I no longer drive out of town by myself unless a family member will be in the town I’m traveling too. Anything can trigger an allergic reaction or a stroke like migraine. Unless it is in town I have someone with me in a moving vehicle at all times.
This is my life. I’ve never shared fully the detailed effects of living with a chronic disease. But it’s important you understand, that no matter how bad life is, someone else is walking through difficulties as well. This has been on my heart recently. The national whining. The new it’s all about me generation. The political garbage of believing everyone deserves to be equal.

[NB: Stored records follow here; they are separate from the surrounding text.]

(** What each age is after the merge, from what it was. *)
Local Lemma age_after j b' :
  ages ix' !! j = Some b' →
  ∃ b, ages (index w) !! j = Some b ∧ pins b' = pins b ∧
    (j = i ∧ runs b = taken ++ runs b' ∧ (j = 0%nat → runs b' ≠ []) ∨
     j ≠ i ∧ is_merging b' = is_merging b ∧
     (runs b' = runs b ∨ j ≠ 0%nat ∧ runs b' = runs b ++ [mkArc (next_ptr (index w)) merged])).
Proof.
  intros Hb'. destruct (finish_lookup m fence i taken (index w) j Ho He) as (f & Hf & Hcase). rewrite Hb' in Hf.
  destruct (ages (index w) !! j) as [b|] eqn:Hb; [|done]. injection Hf as ->. exists b. split; [done|].
  destruct Hcase as [[-> [h ->]]|[Hne [->|(-> & _ & ->)]]].
  - split; [done|]. left. destruct the_flying as (a & rest & Ha & Hr & Hrest & _ & Hnd). rewrite Hb in Ha. injection Ha as <-.
    by rewrite (complete_runs h taken rest b Hr Hnd).
  - split; [done|]. right. split_and!; [done|done|by left].
  - split; [done|]. right. split_and!; [done|done|]. right. by split.
Qed.
Local Lemma pins_after : pins_of ix' = pins_of (index w).
Proof.
  destruct (finish_cold m fence i taken (index w)) as (Hl & _ & _). unfold pins_of.
  destruct (ages ix' !! 0%nat) as [b'|] eqn:E.
  - apply age_after in E as (b & -> & Hp & _). exact Hp.
  - apply lookup_ge_None in E. rewrite Hl, (inv_len w Hinv) in E. unfold K_AGES in E. lia.
Qed.
Local Lemma taken_levels : Forall (λ r, level_ok limit (run r)) taken.
Proof.
  destruct the_flying as (a & rest & Ha & Hr & _).
  pose proof (levels_arcs (index w) a (inv_lv w Hinv) (list_elem_of_lookup_2 _ _ _ Ha)) as Hl.
  rewrite Hr in Hl. by apply Forall_app in Hl as [Hl _].
Qed.
Local Lemma taken_ok : Forall (λ r, run_ok limit (run r)) taken.
Proof. eapply Forall_impl; [apply taken_levels|]. by intros r [? _]. Qed.
Local Lemma merged_taken e : e ∈ entries merged → ∃ r, r ∈ taken ∧ e ∈ entries (run r).
Proof.
  intros Hin. destruct (run_merge_spec limit fence (run <$> taken)) as (mg & Hmg & Hp & _); [apply Forall_fmap, taken_ok|].
  rewrite Hmg in Hin. eapply elem_of_sublist in Hin; [|apply gc_pass_sublist]. rewrite Hp in Hin.
  apply elem_of_elems in Hin as (r & Hr & Hin). apply list_elem_of_fmap in Hr as (t & -> & Ht). eauto.
Qed.
Local Lemma merged_level : level_ok limit merged.
Proof.
  split; [apply run_merge_ok; [apply Forall_fmap, taken_ok|exact Hsize]|].
  apply Forall_forall. intros e (r & Hr & Hin)%merged_taken. pose proof taken_levels as Hl. rewrite Forall_forall in Hl.
  destruct (Hl r Hr) as [_ Hall]. rewrite Forall_forall in Hall. by apply Hall.
Qed.
Local Lemma taken_log r e : r ∈ taken → e ∈ entries (run r) → e ∈ mjoin (log w).
Proof.
  intros Hr Hin. destruct the_flying as (a & rest & Ha & Hra & _). apply (inv_sub w Hinv).
  eapply age_elems; [by eapply list_elem_of_lookup_2| |done]. rewrite Hra. apply elem_of_app. by left.
Qed.
(** The levels before, between and after. *)
Local Lemma levels_after :
  ∃ newer mid older, levels (index w) = newer ++ lv taken ++ older ∧
    levels (push_merged limit m true fence i taken (index w)) = newer ++ lv taken ++ mid ++ older ∧
    levels ix' = newer ++ mid ++ older ∧ (mid = [merged] ∨ mid = [] ∧ entries merged = []).
Proof.
  destruct the_flying as (a & rest & Ha & Hr & _ & _ & Hnd). destruct (split_at _ _ _ Ha) as (pre & post & Hs & <-).
  assert (drop (S (length pre)) (ages (index w)) = post) as Hdrop.
  { rewrite Hs. change (S (length pre)) with (1 + length pre)%nat. rewrite Nat.add_comm, <-drop_drop, drop_app_length. done. }
  rewrite Hdrop in Hdest.
  destruct (finish_levels limit m fence taken rest pre a post (index w) Hs (inv_len w Hinv) Hr Hnd Ho He Hdest)
    as (Hl & mid & Hp & Hl' & Hm).
  eexists _, mid, _. by split_and!.
Qed.
Local Lemma fly_after f : f ∈ before ++ after → flying ix' f.
Proof.
  intros Hf. destruct f as [j t].
  assert (flying (index w) (j, t)) as (b & rest & Hb & Hr & Hm & Hrest & Hbelow).
  { pose proof (inv_fly w Hinv) as Hall. rewrite Hfl, Forall_forall in Hall. apply Hall.
    apply elem_of_app in Hf. apply elem_of_app. destruct Hf; [by left|right; by right]. }
  assert (j ≠ i) as Hne.
  { intros ->. pose proof (inv_once w Hinv) as Hnd. rewrite Hfl, fmap_app, fmap_cons in Hnd. cbn [fst] in Hnd.
    rewrite <-Permutation_middle in Hnd. apply NoDup_cons in Hnd as [Hnd _]. apply Hnd. rewrite <-fmap_app.
    apply (list_elem_of_fmap_2 fst _ (i, t)). exact Hf. }
  cbn [fst snd] in *. destruct (finish_cold m fence i taken (index w)) as (Hl & _ & _).
  destruct (lookup_lt_is_Some_2 (ages ix') j) as [b' Hb']; [rewrite Hl; by eapply lookup_lt_Some|].
  destruct (age_after j b' Hb') as (b2 & Hb2 & _ & Hcase). rewrite Hb in Hb2. injection Hb2 as <-.
  destruct Hcase as [[? _]|(_ & Hmg & Hruns)]; [done|]. exists b'. cbn [fst snd]. rewrite pins_after, Hmg.
  destruct Hruns as [->|[Hj ->]]; [by exists rest|]. exists (rest ++ [mkArc (next_ptr (index w)) merged]).
  rewrite Hr, (assoc_L (++)). by split_and!.
Qed.
Local Lemma ptr_after : Forall (λ a, NoDup (ptr <$> runs a) ∧ Forall (λ r, (ptr r < next_ptr ix')%nat) (runs a)) (ages ix').
Proof.
  destruct (finish_cold m fence i taken (index w)) as (_ & -> & _). apply Forall_forall. intros b' [j Hb']%list_elem_of_lookup.
  destruct (age_after j b' Hb') as (b & Hb & _ & Hcase). pose proof (inv_ptr w Hinv) as Hp. rewrite Forall_forall in Hp.
  destruct (Hp b (list_elem_of_lookup_2 _ _ _ Hb)) as [Hnd Hlt].
  assert (Forall (λ r, (ptr r < next_ptr (index w) + 1)%nat) (runs b)) as Hlt' by (eapply Forall_impl; [exact Hlt|]; cbn beta; lia).
  destruct Hcase as [(_ & Hr & _)|(_ & _ & [->|[_ ->]])]; [|done|].
  - rewrite Hr in Hnd, Hlt'. rewrite fmap_app in Hnd. apply NoDup_app in Hnd as (_ & _ & Hnd). by apply Forall_app in Hlt' as [_ Hlt'].
  - split; [|apply Forall_app; split; [done|]; apply Forall_singleton; cbn [ptr]; lia].
    rewrite fmap_app. cbn [fmap list_fmap ptr]. apply NoDup_app. split_and!; [done| |apply NoDup_singleton].
    intros x (r & -> & Hr)%list_elem_of_fmap Hx%list_elem_of_singleton. rewrite Forall_forall in Hlt. specialize (Hlt r Hr). cbn beta in Hlt. lia.
Qed.
Local Lemma tip_after : last (runs0 ix') = last (runs0 (index w)).
Proof.
  unfold runs0. destruct (ages ix' !! 0%nat) as [b'|] eqn:E.
  - apply age_after in E as (b & -> & _ & Hcase). cbn [from_option].
    destruct Hcase as [(_ & -> & Hne)|(_ & _ & [->|[? _]])]; [|done|done]. specialize (Hne eq_refl).
    destruct (exists_last Hne) as (l & x & ->). by rewrite (assoc_L (++)), !last_snoc.
  - apply lookup_ge_None in E. destruct (finish_cold m fence i taken (index w)) as (Hl & _ & _).
    rewrite Hl, (inv_len w Hinv) in E. unfold K_AGES in E. lia.
Qed.
Local Lemma deep_after e :
  e ∈ elems (deep_levels ix') → e ∈ elems (deep_levels (index w)) ∨ ∃ r, r ∈ taken ∧ e ∈ entries (run r).
Proof.
  intros (r & Hr & Hin)%elem_of_elems. unfold deep_levels in Hr. apply elem_of_app in Hr as [Hr|Hr].
  - apply list_elem_of_join in Hr as (lvls & Hr & Hl). apply list_elem_of_fmap in Hl as (b' & -> & Hb').
    apply list_elem_of_lookup in Hb' as [j Hb'].
    assert (ages ix' !! S j = Some b') as Hj by (destruct (ages ix'); [done|exact Hb']).
    unfold age_levels in Hr. rewrite elem_of_reverse in Hr. apply list_elem_of_fmap in Hr as (arc & -> & Harc).
    destruct (age_after (S j) b' Hj) as (b & Hb & _ & [(_ & Hrb & _)|(_ & _ & [Hrb|[_ Hrb]])]).
    + left. eapply deep_elems; [exact Hb| |exact Hin]. rewrite Hrb. apply elem_of_app. by right.
    + left. eapply deep_elems; [exact Hb| |exact Hin]. by rewrite <-Hrb.
    + rewrite Hrb in Harc. apply elem_of_app in Harc as [Harc|Harc%list_elem_of_singleton].
      * left. by eapply deep_elems.
      * right. subst arc. by apply merged_taken.
  - rewrite elem_of_reverse in Hr. destruct (finish_cold m fence i taken (index w)) as (_ & _ & [Hc|Hc]); rewrite Hc in Hr.
    + left. apply elem_of_elems. exists r. split; [|done]. unfold deep_levels. apply elem_of_app. right. by apply elem_of_reverse.
    + apply elem_of_app in Hr as [Hr|Hr%list_elem_of_singleton].
      * left. apply elem_of_elems. exists r. split; [|done]. unfold deep_levels. apply elem_of_app. right. by apply elem_of_reverse.
      * right. subst r. by apply merged_taken.
Qed.
(** The greatest height behind the first age, once the taken runs are there. *)
Local Lemma deep_bound (deep : Z) :
  ∃ d, deep ≤ d ∧ (∀ r e, r ∈ taken → e ∈ entries (run r) → kv_height e ≤ d) ∧ ∀ p, deep < p → all_below p taken → d < p.
Proof.
  clear -taken. induction taken as [|r l (d & H1 & H2 & H3)].
  { exists deep. split_and!; [done| |done]. by intros r e ?%elem_of_nil. }
  destruct (foldl_max_ge d (kv_height <$> entries (run r))) as [Hd Hge]. exists (foldl Z.max d (kv_height <$> entries (run r))). split_and!; [lia|..].
  - intros t e [->|Ht]%elem_of_cons Hin; [apply Hge; by apply list_elem_of_fmap_2|]. specialize (H2 t e Ht Hin). lia.
  - intros p Hp [Hr Hl]%Forall_cons. specialize (H3 p Hp Hl). clear -H3 Hr. revert d H3.
    induction (entries (run r)) as [|e es IH]; intros d Hd; [done|]. apply Forall_cons in Hr as [He Hr]. cbn [fmap list_fmap foldl].
    apply IH; [done|]. cbn beta in He. lia.
Qed.
Lemma inv_finish : inv (mkWorld ix' (log w) (top w) (before ++ after)).
Proof.
  destruct levels_after as (newer & mid & older & Hl & _ & Hl' & Hmid).
  pose proof (λ k, merge_hist limit fence taken newer older mid k taken_ok Hmid) as Hmh. rewrite <-Hl, <-Hl' in Hmh.
  destruct the_flying as (_ & _ & _ & _ & _ & Hbelow & _).
  split; cbn [index log top inflight]; rewrite ?pins_after, ?tip_after.
  - destruct (finish_cold m fence i taken (index w)) as (-> & _). apply (inv_len w Hinv).
  - pose proof (inv_lv w Hinv) as Hlv. rewrite Hl in Hlv. rewrite Hl'. apply Forall_app in Hlv as [H1 [_ H2]%Forall_app].
    apply Forall_app. split; [done|]. apply Forall_app. split; [|done].
    destruct Hmid as [->|[-> _]]; [apply Forall_singleton, merged_level|constructor].
  - apply ptr_after.
  - apply Forall_forall. apply fly_after.
  - pose proof (inv_once w Hinv) as Hnd. rewrite Hfl, fmap_app, fmap_cons in Hnd. rewrite <-Permutation_middle in Hnd.
    apply NoDup_cons in Hnd as [_ Hnd]. by rewrite fmap_app.
  - apply (inv_log w Hinv).
  - apply (inv_log_hist w Hinv).
  - intros e Hin. apply (inv_sub w Hinv). rewrite Hl. rewrite Hl' in Hin. by eapply (merge_elems limit); [apply taken_ok|..].
  - apply (inv_tip w Hinv).
  - intros k. apply Hmh. apply (inv_hist w Hinv).
  - destruct (inv_coin w Hinv) as (deep & D1 & D2 & D3 & D4). destruct (deep_bound deep) as (d & Hd & Hge & Hlt). exists d. split_and!.
    + enough (d < top w + 1) by lia. apply Hlt; [lia|]. apply Forall_forall. intros r Hr. apply Forall_forall. intros e Hin.
      pose proof (inv_log w Hinv) as Hlog. rewrite Forall_forall in Hlog. destruct (Hlog e (taken_log r e Hr Hin)). lia.
    + intros p Hp. apply Hlt; [by apply D2|by apply Hbelow].
    + intros e [Hin|(r & Hr & Hin)]%deep_after; [specialize (D3 e Hin); lia|by eapply Hge].
    + intros k b Hb. rewrite <-D4 by lia. apply Hmh; [apply (inv_hist w Hinv)|]. apply Forall_forall. intros r Hr.
      apply Forall_forall. intros e Hin. specialize (Hge r e Hr Hin). lia.
Qed.
(** With the merged run behind its inputs, a query sees what it sees without it. *)
Local Lemma query_pushed before' keys :
  Forall (λ k, length k = 36%nat) keys →
  ∃ ids, index_batch_query keys (replicate (length keys) OUTPUT_ID_MAX) before' (push_merged limit m true fence i taken (index w)) = Ok ids ∧
         seen <$> ids = (λ k, coin_of before' (hist k (levels (index w)))) <$> keys.
Proof.
  intros Hk. destruct levels_after as (newer & mid & older & Hl & Hp & _ & Hmid).
  pose proof (inv_lv w Hinv) as Hlv. rewrite Hl in Hlv. apply Forall_app in Hlv as [H1 [H2 H3]%Forall_app].
  assert (Forall (level_ok limit) mid) as H4 by (destruct Hmid as [->|[-> _]]; [apply Forall_singleton, merged_level|constructor]).
  assert (∀ k e, e ∈ hist k mid → e ∈ hist k (lv taken)) as Hsub.
  { intros k e [Hke Hin]%list_elem_of_filter. apply list_elem_of_filter. split; [done|].
    destruct Hmid as [->|[-> _]]; [|by apply elem_of_nil in Hin]. cbn in Hin. rewrite app_nil_r in Hin.
    apply merged_taken in Hin as (r & Hr & Hin). apply elem_of_elems. exists (run r). split; [|done].
    unfold lv. apply elem_of_reverse. by apply list_elem_of_fmap_2. }
  assert (∀ k, each_history k mid) as Hmh.
  { intros k. apply hist_each. destruct (merge_hist limit fence taken newer older mid k taken_ok Hmid) as [Hh _].
    { rewrite <-Hl. apply (inv_hist w Hinv). }
    rewrite !hist_app in Hh. apply history_app_r in Hh. by eapply history_app_l. }
  destruct (index_query_spec limit Hlimit before' keys (push_merged limit m true fence i taken (index w))) as (ids & Hq & Hs); rewrite ?Hp in *.
  - by repeat (apply Forall_app; split).
  - eapply Forall_impl; [exact Hk|]. intros k Hlen. split; [done|]. pose proof (inv_hist w Hinv k) as Hh%hist_each.
    rewrite Hl in Hh. apply Forall_app in Hh as [? [? ?]%Forall_app]. by repeat (apply Forall_app; split).
  - exists ids. split; [done|]. rewrite Hs, Hl. apply list_fmap_ext. intros _ k _. unfold coin_of. rewrite !hist_app, !newest_app.
    destruct (newest before' (hist k newer)); [done|]. destruct (newest before' (hist k (lv taken))) eqn:En; [done|].
    destruct (newest before' (hist k mid)) as [e|] eqn:Em; [|done]. exfalso. apply newest_elem in Em as [Hin Hlt]. apply Hsub in Hin.
    unfold newest in En. apply head_None in En. apply (filter_nil_not_elem_of _ _ _ En Hlt Hin).
Qed.
End FinishStep.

Guess what? Life is not far. It is not easy and it is not equal. Instead of whining? Ask God to show you how you can make the best of your circumstances. Get over yourself. What I’ve found these past ten years is that “why” no longer matters. “How can I make it better?” still leaves the focus on me. “What can I do for someone else?” takes me outside of myself. It allows God to do His thing through me.
I no longer can enjoy what you take for granted. I can no longer be spontaneous. I can, however, still bless those I love with kind words, planning, cooking, decorating and writing. There is no self pity. There is no longer anger (okay not completely true somedays I still whine). And, frankly, there shouldn’t be…not from any of us. Life is a gift. Each of us just live it out differently. Some of us unwrap it every day with expectancy. Others overlook the beauty of just being here. Whichever way you approach the package? It’s still a gift that He has graciously and lovingly bestowed upon us.
Ten years ago a sunrise or a sunset were beautiful when pointed out to me. Today? I seek them. I look for Him. They remind me that in an ever changing, complicated and confusing world God is still the same. He’s still in control. He knows the end game. There are no surprises to Him. He knows better than I what the purpose of all this is. He rises with me and ends my day. He is beautiful. He is faithful. He is my alpha and omega.
It is true I am, some would say, trapped in this body. Yet I’ve never been so free. He is the answer people. He is the answer.